◆ Try it:
Each line of the data that includes the string "todo" is to be copied out.

◆ Records provided:

Lemma batchCandidates_positioned clock lease now chunk :
  positioned clock (le_FencingToken lease) (batchCandidates clock lease now chunk).
Proof.
  intros i e Hi. unfold batchCandidates in Hi. rewrite list_lookup_imap in Hi.
  destruct (chunk !! i); simplify_eq/=. done.
Qed.
Lemma batch_viewStep lease now r c db c' db' :
  (1 ≤ le_FencingToken lease)%Z → staleBatch (le_FencingToken lease) c → batch_step lease now r c db = (c', db') →
  viewStep lease db (batchView c) (batchView c') db' ∧ staleBatch (le_FencingToken lease) c'.
Proof.
  intros Ht Hs H. unfold batch_step in H. unfold batchView at 1, view. unfold staleBatch, wfCall in Hs.
  destruct (ba_pc c) as [|clock chunk|clock chunk cands|clock chunk cands|clock chunk cands todo|clock chunk cands
    |chunk rest call|res] eqn:Epc.
  - destruct r, (db_clock db) as [clock|] eqn:Ec; injection H as <- <-; try (by (cbn; auto)).
    destruct (negb _); cbn; by auto.
  - destruct (execCAS r _ db) as [o db1] eqn:Eo. injection H as <- <-.
    pose proof (batchCandidates_positioned clock lease now chunk) as Hp.
    apply execCAS_cases in Eo as [[-> Ho]|([] & Hst & Ho)].
    + destruct o as [[]|]; [done|autorewrite with bviews; by auto|autorewrite with bviews; by auto].
    + destruct Ho as [->| ->]; autorewrite with bviews; (split; [|by auto]); eapply vs_insert; eauto.
    + apply insertEvents_false in Hst as ->. destruct Ho as [->| ->]; autorewrite with bviews; by auto.
  - destruct (execCAS r _ db) as [o db1] eqn:Eo. injection H as <- <-.
    assert (batchView (match o with Some true => boldest c clock chunk cands | _ => bgoto c (BResolve clock chunk cands) end) = VNone) as ->
      by (destruct o as [[]|]; [apply boldest_view|done|done]).
    split; [|destruct o as [[]|]; [by auto|done|done]].
    apply execCAS_cases in Eo as [[-> Ho]|([] & Hst & Ho)]; [by auto| |].
    + eapply vs_publish. exact Hst.
    + apply ifClock_false in Hst as ->. by auto.
  - injection H as <- <-. destruct (judgeClock _ _ _ _) as [[]|]; autorewrite with bviews; first [by auto|by (cbn; auto)].
  - injection H as <- <-. destruct todo as [|cand todo]; [autorewrite with bviews; by auto|].
    destruct (judgeRow _ _); by (cbn; auto).
  - injection H as <- <-. unfold bdone. autorewrite with bviews. split; [|by auto]. destruct r as [|[]]; simpl; auto.
    destruct (updateOldest 1 db) as [b db1] eqn:E. simpl. replace db1 with (updateOldest 1 db).2 by (by rewrite E). by auto.
  - destruct (ca_pc call) eqn:Ep;
      try (destruct (append_step lease now r call db) as [call' db1] eqn:Ea; injection H as <- <-;
           apply append_viewStep in Ea; [exact Ea|done|done]).
    destruct r0; injection H as <- <-; autorewrite with bviews; first [by auto|by (cbn; auto)].
  - injection H as <- <-. unfold batchView, staleBatch, view, wfCall. rewrite Epc. by auto.
Qed.
Lemma call_viewStep lease now r c db c' db' :
  (1 ≤ le_FencingToken lease)%Z → wfCall (le_FencingToken lease) c → call_step lease now r c db = (c', db') →
  viewStep lease db (view c) (view c') db' ∧ wfCall (le_FencingToken lease) c'.
Proof.
  intros Ht Hs H. destruct c as [|c|c]; simpl in H.
  - injection H as <- <-. by auto.
  - destruct (append_step _ _ _ c db) as [c1 db1] eqn:E. injection H as <- <-. by apply append_viewStep in E.
  - destruct (batch_step _ _ _ c db) as [c1 db1] eqn:E. injection H as <- <-. by apply batch_viewStep in E.
Qed.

◆ Result for this exercise:
  destruct (ba_pc c) as [|clock chunk|clock chunk cands|clock chunk cands|clock chunk cands todo|clock chunk cands
  - injection H as <- <-. destruct todo as [|cand todo]; [autorewrite with bviews; by auto|].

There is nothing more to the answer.